A significant issue at trial was the use of protective measures for several witnesses, such as anonymity (including keeping their names from the defence), submission of evidence from a room separate from the courtroom, and the distortion of the voices and images. The majority of the Trial Chamber allowed this motion on the basis that the Tribunal had a duty 'to protect witnesses who are genuinely frightened'. However, Judge Stephen dissented, arguing that it was unreasonable to ask the defence to cross-examine a witness who amounted to a 'disembodied and distorted voice transmitted by electronic means.'

Another notable incident during the trial was the breach by the defence of the anonymity order with relation to Witness L, who revealed on cross-examination that he had lied about the death of his father and had been trained to give evidence at the Tribunal by the Bosnian government.

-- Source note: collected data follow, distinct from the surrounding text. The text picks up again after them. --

Definition ratio (numerator denominator : f64) : f64 :=
  if f64_leb denominator f64_zero then f64_zero
  else f64_clamp (f64_div numerator denominator) f64_zero f64_one.

Definition apply_step_limit (current target max_step_pct reference : f64) : f64 :=
  let pct := if f64_leb max_step_pct f64_zero then f64_lit 12 100 else max_step_pct in
  let base := if f64_ltb EPSILON (f64_abs current) then f64_abs current
              else f64_max (f64_abs reference) f64_one in
  let max_delta := f64_max (f64_mul base pct) (f64_lit 1 10000) in
  let delta := f64_sub target current in
  if f64_leb (f64_abs delta) max_delta then target
  else f64_add current (f64_mul (f64_signum delta) max_delta).

(** ** Configuration *)

Record DynamicTunerConfig : Type := {
  dt_enabled : bool;
  dt_interval_secs : Z;
  apply_changes : bool;
  regime_hysteresis_intervals : Z;
  max_drawdown_freeze : f64;
  evaluation_delay_minutes : Z;
  fill_rate_degrade_delta : f64;
  pnl_degrade_delta : f64;
  bootstrap_enabled : bool;
  bootstrap_max_attempts : Z;
  no_trade_window_minutes : Z;
  no_trade_min_attempts : Z;
  dt_redis_url : string;
}.
Definition default_tuner_config : DynamicTunerConfig := {|
  dt_enabled := true; dt_interval_secs := 300; apply_changes := true;
  regime_hysteresis_intervals := 2; max_drawdown_freeze := f64_lit 20 100;
  evaluation_delay_minutes := 10; fill_rate_degrade_delta := f64_lit 8 100;
  pnl_degrade_delta := f64_of_Z 75; bootstrap_enabled := true; bootstrap_max_attempts := 100;
  no_trade_window_minutes := 120; no_trade_min_attempts := 20;
  dt_redis_url := "redis://127.0.0.1:6379" |}.

Definition env_flag (env : string -> option string) (key : string) (d : bool) : bool :=
  match env key with None => d | Some v => bool_decide (v = "true") || bool_decide (v = "1") end.
Definition tuner_config_from_env (env : string -> option string) : DynamicTunerConfig := {|
  dt_enabled := env_flag env "DYNAMIC_TUNER_ENABLED" true;
  dt_interval_secs := default 300%Z (env "DYNAMIC_TUNER_INTERVAL_SECS" ≫= parse_u64);
  apply_changes := env_flag env "DYNAMIC_TUNER_APPLY" true;
  regime_hysteresis_intervals := default 2%Z (env "DYNAMIC_TUNER_REGIME_STREAK" ≫= parse_u64);
  max_drawdown_freeze := default (f64_lit 20 100) (env "DYNAMIC_TUNER_FREEZE_DRAWDOWN" ≫= parse_f64);
  evaluation_delay_minutes := default 10%Z (env "DYNAMIC_TUNER_EVAL_DELAY_MINUTES" ≫= parse_i64);
  fill_rate_degrade_delta :=
    default (f64_lit 8 100) (env "DYNAMIC_TUNER_FILL_DEGRADE_DELTA" ≫= parse_f64);
  pnl_degrade_delta := default (f64_of_Z 75) (env "DYNAMIC_TUNER_PNL_DEGRADE_DELTA" ≫= parse_f64);
  bootstrap_enabled := env_flag env "DYNAMIC_TUNER_BOOTSTRAP_ENABLED" true;
  bootstrap_max_attempts := default 100%Z (env "DYNAMIC_TUNER_BOOTSTRAP_MAX_ATTEMPTS" ≫= parse_i64);
  no_trade_window_minutes := default 120%Z (env "DYNAMIC_TUNER_NO_TRADE_WINDOW_MINUTES" ≫= parse_i64);
  no_trade_min_attempts := default 20%Z (env "DYNAMIC_TUNER_NO_TRADE_MIN_ATTEMPTS" ≫= parse_i64);
  dt_redis_url := default "redis://127.0.0.1:6379"
    (match env "DYNAMIC_TUNER_REDIS_URL" with Some v => Some v | None => env "REDIS_URL" end);
|}.

(** The statements and calls of a cycle that may fail, by what they do. *)
Inductive TuneStep : Type :=
| TConnect | TLoad | TSeed (key : string) | TReload | TAttempts | TPnl | TQuantPnl | TEvaluate
| TEvalUpdate (key : string) | TEvalHistory (key : string) | TEvalConnect (key : string)
| TEvalPublish (key : string) | TRefresh | TFrozen | TUpdate (key : string) | THistory (key : string)
| TPublish (key : string) | TRevert (key : string) | TRevertHistory (key : string)
| TRecommend (key : string) | TWatchdog | TState | TSync (key : string).

Section DynamicTuner.
Context `{DO : DecimalOps} `{CO : ChronoOps} `{UO : UuidOps} `{MJ : MetricsJson} `{NO : !NumericOps}.
Context `{SH : !DisplayOps}.
Variable show_f64 : nat -> f64 -> string.

Definition decimal_to_f64 (value : dec) : f64 := default f64_zero (dec_to_f64 value).

(** ** Seeds *)

Record ConfigSeed : Type := {
  sd_key : string;
  sd_default_value : dec;
  sd_min_value : dec;
  sd_max_value : dec;
  sd_max_step_pct : dec;
}.
Definition clamp_to_bounds (value lo hi : dec) : dec := dec_min (dec_max value lo) hi.
Definition env_aggressiveness_level (env : string -> option string) : dec :=
  let level := string_lower (default "balanced" (env "ARB_MONITOR_AGGRESSIVENESS")) in
  if bool_decide (level = "stable") || bool_decide (level = "conservative") then ZERO
  else if bool_decide (level = "discovery") || bool_decide (level = "aggressive") then dec_new 2 0
  else dec_new 1 0.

Upon Tadić's appeal of the ruling, he was found guilty of several more charges. In 2000, the ICTY found Tadić's lawyer, Milan Vujin, guilty of contempt of court. According to Tadić, Vujin was more interested in defending the interests of Serbia than of defending the interest of his client. This ruling had no outcome on the sentencing of Tadić. After serving his sentence until September 2000 in the Hague, he was transferred to a prison in Munich, Germany. He was granted early release from prison on 17 July 2008 and is living in Serbia.